Global beauty company Lush operates in New Zealand and 47 other countries, yet despite the huge importance it places on marketing, it has removed itself from Facebook, Instagram, TikTok and Snapchat. 

It’s a risky move, given the millions of followers it had on Instagram and Facebook, especially. “We already know there is potential damage of £10m in sales and we need to be able to gain that back,” Jack Constantine, chief digital officer and product inventor at Lush, told the BBC.

He said the decision was sparked by social media’s effect on emotional and mental health. “We would not ask customers to meet us down a dark and dangerous alleyway … Social media is beginning to feel like a place no one should be encouraged to go to.”

Another luxury giant reassessing its relationship with social media is Bottega Veneta.

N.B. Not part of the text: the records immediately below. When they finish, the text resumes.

(** The [try] block of parseStatement at a token that starts a statement. *)
Lemma statement_attempt_keeps (token : token) (s : pstate) :
  currentToken tokens s = Some token -> Pre s ->
  isStatementStart token = true ->
  keeps (statement_attempt input tokens fuel pIf pWhile pFor pFunction pClass token s).
Proof.
  intros Ht Hs Hstart. unfold statement_attempt.
  destruct (_ =s "var") eqn:H1;
    [eapply keeps_wrap, parseVariableDeclaration_keeps; eassumption|].
  destruct (_ =s "if") eqn:H2; [eapply keeps_wrap, H_pIf; eassumption|].
  destruct (_ =s "while") eqn:H3; [eapply keeps_wrap, H_pWhile; eassumption|].
  destruct (_ =s "for") eqn:H4; [eapply keeps_wrap, H_pFor; eassumption|].
  destruct (_ =s "fun") eqn:H5; [eapply keeps_wrap, H_pFunction; eassumption|].
  destruct (_ =s "class") eqn:H6; [eapply keeps_wrap, H_pClass; eassumption|].
  destruct (_ =s "return") eqn:H7;
    [eapply keeps_wrap, parseReturnStatement_keeps; eassumption|].
  destruct (token_type_eqb _ _) eqn:Hid;
    [eapply keeps_wrap, H_statement; eassumption|].
  exfalso. unfold isStatementStart, statementStarters, includes in Hstart.
  cbv [existsb] in Hstart. rewrite !(String.eqb_sym _ (tok_value token)) in Hstart.
  rewrite H1, H2, H3, H4, H5, H6, H7, Hid in Hstart. discriminate.
Qed.

Lemma parseStatement_body_start (token : token) (s : pstate) :
  currentToken tokens s = Some token -> Pre s ->
  isStatementStart token = true ->
  keeps (parseStatement_body input tokens fuel pIf pWhile pFor pFunction pClass s).
Proof.
  intros Ht Hs Hstart. unfold parseStatement_body. rewrite Ht.
  pose proof (statement_attempt_keeps token s Ht Hs Hstart) as H.
  destruct (statement_attempt _ _ _ _ _ _ _ _ _ _) as [stmt s'|msg s'|];
    simpl in *; [exact H| |exact I].
  apply I_skip. eapply I_catch; [exact Ht|exact H].
Qed.

Lemma parseStatement_body_keeps (s : pstate) :
  Inv s ->
  keeps (parseStatement_body input tokens fuel pIf pWhile pFor pFunction pClass s).
Proof.
  intros Hs. destruct (currentToken tokens s) as [token|] eqn:Ht.
  - destruct (isStatementStart token) eqn:Hstart.
    + eapply parseStatement_body_start; eauto.
    + unfold parseStatement_body. rewrite Ht.
      rewrite statement_attempt_unrecognised by exact Hstart.
      simpl. apply I_skip, Hs.
  - unfold parseStatement_body. rewrite Ht. exact Hs.
Qed.

Ltac keep' :=
  repeat first [progress keep | apply H_pBlock | apply H_pStatement
               | apply H_pBlock_loop].

Lemma parseBlock_body_keeps (s : pstate) :
  Inv s -> keeps (parseBlock_body tokens pStatement pBlock_loop s).
Proof.
  intros Hs. unfold parseBlock_body. keep'.
  destruct (currentToken tokens _); keep.
Qed.

Lemma parseBlock_loop_body_keeps (body : list (option node)) (s : pstate) :
  Inv s -> keeps (parseBlock_loop_body tokens pStatement pBlock_loop body s).
Proof. intros Hs. unfold parseBlock_loop_body. keep'. Qed.

Lemma parseIfStatement_body_keeps (s : pstate) (t : token) :
  currentToken tokens s = Some t -> Pre s ->
  keeps (parseIfStatement_body tokens fuel pBlock pIf s).
Proof.
  intros Ht Hs. unfold parseIfStatement_body. rewrite Ht.
  pose proof (J_next _ _ Ht Hs) as H1. keep'.
  match goal with H : at_value tokens "if" _ = true |- _ =>
    apply at_value_Some in H as (t' & Ht' & _) end.
  eapply H_pIf; [exact Ht'|]. apply I_J. keep.
Qed.

Lemma parseWhileStatement_body_keeps (s : pstate) (t : token) :
  currentToken tokens s = Some t -> Pre s ->
  keeps (parseWhileStatement_body tokens fuel pBlock s).
Proof.
  intros Ht Hs. unfold parseWhileStatement_body. rewrite Ht.
  pose proof (J_next _ _ Ht Hs) as H1. keep'.
Qed.

Lemma for_clause_keeps (stop : string) (p : pstate -> result (option node))
    (s : pstate) :
  Inv s -> keeps (p s) ->
  keeps match currentToken tokens s with
        | None => Throw (null_read "value") s
        | Some t => if tok_value t =s stop then Ok None s else p s
        end.
Proof.
  intros Hs Hp. destruct (currentToken tokens s) as [t|] eqn:Ht; [|exact Hs].
  destruct (_ =s _); [exact Hs|exact Hp].
Qed.

Lemma keeps_wrap_expression (s : pstate) :
  Inv s -> keeps (let* (n, s') := parseExpression tokens fuel s in Ok (Some n) s').
Proof. intros Hs. apply keeps_wrap, parseExpression_keeps, Hs. Qed.

Lemma parseForStatement_body_keeps (s : pstate) (t : token) :
  currentToken tokens s = Some t -> Pre s ->
  keeps (parseForStatement_body input tokens fuel pBlock s).
Proof.
  intros Ht Hs. unfold parseForStatement_body. rewrite Ht.
  pose proof (J_next _ _ Ht Hs) as H1. cbv zeta.
  destruct (negb _); [apply keeps_throw_at, H1|].
  pose proof (I_next _ H1) as H2.
  apply keeps_bind.
  { destruct (currentToken tokens (nextToken tokens (nextToken tokens s)))
      as [t0|] eqn:Ht0; [|exact H2].
    destruct (_ =s ";"); [exact H2|].
    destruct (_ =s "var").
    - eapply keeps_wrap, parseVariableDeclaration_keeps; [exact Ht0|apply I_J, H2].
    - apply keeps_wrap_expression, H2. }
  intros init s3 H3.
  destruct (negb _); [apply keeps_throw_at, H3|]. cbv zeta.
  apply keeps_bind.
  { apply (for_clause_keeps ";"
             (fun s => let* (n, s') := parseExpression tokens fuel s in Ok (Some n) s')
             (nextToken tokens s3)); [keep|].
    apply keeps_wrap_expression. keep. }
  intros test s5 H5.
  destruct (negb _); [apply keeps_throw_at, H5|]. cbv zeta.
  apply keeps_bind.
  { apply (for_clause_keeps ")"
             (fun s => let* (n, s') := parseExpression tokens fuel s in Ok (Some n) s')
             (nextToken tokens s5)); [keep|].
    apply keeps_wrap_expression. keep. }
  intros update s7 H7. keep'.
Qed.

Lemma parseFunctionDeclaration_body_keeps (s : pstate) (t : token) :
  currentToken tokens s = Some t -> Pre s ->
  keeps (parseFunctionDeclaration_body tokens pBlock s).
Proof.
  intros Ht Hs. unfold parseFunctionDeclaration_body. rewrite Ht.
  pose proof (J_next _ _ Ht Hs) as H1. cbv zeta.
  destruct (currentToken tokens (nextToken tokens s)) as [nameToken|];
    [|apply keeps_throw_at, H1].
  destruct (token_type_eqb _ _); [|apply keeps_throw_at, H1].
  pose proof (I_next _ H1) as H2.
  destruct (negb _); [apply keeps_throw_at, H2|].
  pose proof (parseParams_forward (nextToken tokens (nextToken tokens (nextToken tokens s))))
    as Hp.
  destruct (parseParams tokens _) as [params s3]. simpl in Hp.
  assert (H3 : Inv s3) by (apply (I_step _ _ Hp); keep).
  keep'.
Qed.

Lemma parseClassDeclaration_body_keeps (s : pstate) (t : token) :
  currentToken tokens s = Some t -> Pre s ->
  keeps (parseClassDeclaration_body tokens pBlock s).
Proof.
  intros Ht Hs. unfold parseClassDeclaration_body. rewrite Ht.
  pose proof (J_next _ _ Ht Hs) as H1. cbv zeta.
  destruct (currentToken tokens (nextToken tokens s)) as [nameToken|];
    [|apply keeps_throw_at, H1].
  destruct (token_type_eqb _ _); [|apply keeps_throw_at, H1].
  keep'.
Qed.

End Bodies.

Lemma statement_parsers_keep (fuel : nat) :
  (forall s, Inv s -> keeps (parseStatement input tokens fuel s))
  /\ (forall s, Inv s -> keeps (parseBlock input tokens fuel s))
  /\ (forall body s, Inv s -> keeps (parseBlock_loop input tokens fuel body s))
  /\ (forall s t, currentToken tokens s = Some t -> Pre s ->
        keeps (parseIfStatement input tokens fuel s))
  /\ (forall s t, currentToken tokens s = Some t -> Pre s ->
        keeps (parseWhileStatement input tokens fuel s))
  /\ (forall s t, currentToken tokens s = Some t -> Pre s ->
        keeps (parseForStatement input tokens fuel s))
  /\ (forall s t, currentToken tokens s = Some t -> Pre s ->
        keeps (parseFunctionDeclaration input tokens fuel s))
  /\ (forall s t, currentToken tokens s = Some t -> Pre s ->
        keeps (parseClassDeclaration input tokens fuel s)).
Proof.
  induction fuel as [|fuel IH].
  - repeat split; intros; exact I.
  - destruct IH as (H1 & H2 & H3 & H4 & H5 & H6 & H7 & H8).
    repeat split; intros; simpl.
    + apply parseStatement_body_keeps; assumption.
    + apply parseBlock_body_keeps; assumption.
    + apply parseBlock_loop_body_keeps; assumption.
    + eapply parseIfStatement_body_keeps; eassumption.
    + eapply parseWhileStatement_body_keeps; eassumption.
    + eapply parseForStatement_body_keeps; eassumption.
    + eapply parseFunctionDeclaration_body_keeps; eassumption.
    + eapply parseClassDeclaration_body_keeps; eassumption.
Qed.

(** parseStatement at a token that starts a statement. *)
Lemma parseStatement_start (fuel : nat) (s : pstate) (token : token) :
  currentToken tokens s = Some token -> Pre s ->
  isStatementStart token = true ->
  keeps (parseStatement input tokens fuel s).
Proof.
  intros Ht Hs Hstart. destruct fuel as [|fuel]; [exact I|].
  destruct (statement_parsers_keep fuel) as (H1 & H2 & H3 & H4 & H5 & H6 & H7 & H8).
  simpl. eapply parseStatement_body_start; eassumption.
Qed.

Lemma parse_loop_keeps (fuel : nat) (statements : list node) (s : pstate) :
  Inv s -> keeps (parse_loop input tokens fuel statements s).
Proof.
  revert statements s; induction fuel as [|fuel IH]; intros statements s Hs; [exact I|].
  rewrite parse_loop_eq. destruct (_ <? _); [|exact Hs].
  apply keeps_bind; [apply (statement_parsers_keep fuel), Hs|].
  intros stmt s1 H1. apply IH, H1.
Qed.

End Preservation.

(** ** Error ranges, and progress of parseStatement *)

Lemma frontier_le (tokens : list token) (bound p : nat) :
  Forall (fun t => tok_end t <= bound) tokens -> frontier tokens p <= bound.
Proof.
  intros H. unfold frontier. apply list_max_le. apply List.Forall_map.
  apply Forall_take. exact H.
Qed.

Lemma tokenize_within (input : string) (tokens : list token) :
  tokenize input = Tokens tokens ->
  Forall (fun t => tok_end t <= String.length input) tokens.
Proof.
  intros H. apply (tokenize_Forall input); [|exact H].
  intros cur c t' next Hc Hs. apply (tokenize_step_token _ _ _ _ _ Hc Hs).
Qed.

Section ErrorRanges.

Variable input : string.
Variable tokens : list token.
Hypothesis tokens_ordered : ordered tokens.
Hypothesis tokens_within : Forall (fun t => tok_end t <= String.length input) tokens.

Lemma errors_in_text_step (s s' : pstate) :
  forward s s' -> (errors_in_text input) s -> (errors_in_text input) s'.
Proof. unfold errors_in_text. intros [_ ->]. auto. Qed.

Lemma errors_in_text_next (s : pstate) (t : token) :
  currentToken tokens s = Some t -> (errors_in_text input) s ->
  (errors_in_text input) (nextToken tokens s).
Proof. intros _. apply errors_in_text_step, forward_next. Qed.

Lemma errors_in_text_catch (s : pstate) (p : nat) (token : token) (msg : string) :
  tokens !! p = Some token -> (errors_in_text input) s ->
  (errors_in_text input) (addError msg (tok_start token) (tok_end token) s).
Proof.
  intros Ht Hs. unfold errors_in_text, addError. simpl.
  apply Forall_app. split; [exact Hs|]. apply List.Forall_cons; [|apply List.Forall_nil].
  destruct (ordered_lookup _ _ _ tokens_ordered Ht) as (_ & Hlt & _).
  pose proof (Forall_lookup_1 _ _ _ _ tokens_within Ht) as Hend. cbv beta in Hend.
  unfold error_in_text. simpl. lia.
Qed.

Lemma errors_in_text_missing (s : pstate) (msg : string) (a : nat) :
  a <= frontier tokens (position s) -> (errors_in_text input) s ->
  (errors_in_text input) (addError msg a (findEndOfLine input a) s).
Proof.
  intros Ha Hs. unfold errors_in_text, addError. simpl.
  apply Forall_app. split; [exact Hs|]. apply List.Forall_cons; [|apply List.Forall_nil].
  pose proof (frontier_le tokens _ (position s) tokens_within) as Hf.
  destruct (findEndOfLine_bounds input a) as (H1 & H2).
  unfold error_in_text. simpl. split; [apply H2; lia|exact H1].
Qed.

Last year, the Italian brand deleted its Instagram, Twitter and Facebook feeds, waving ciao to more than 2.5 million followers. In China, one of its biggest markets, it also deleted its Weibo account, which had 270,000 followers.

Bottega Veneta is part of Kering Group, which has annual revenue of almost US$15 billion and a portfolio of luxury brands that includes Gucci, Saint Laurent, Balenciaga, Alexander McQueen, Brioni, Boucheron jewellery and Girard-Perregaux timepieces.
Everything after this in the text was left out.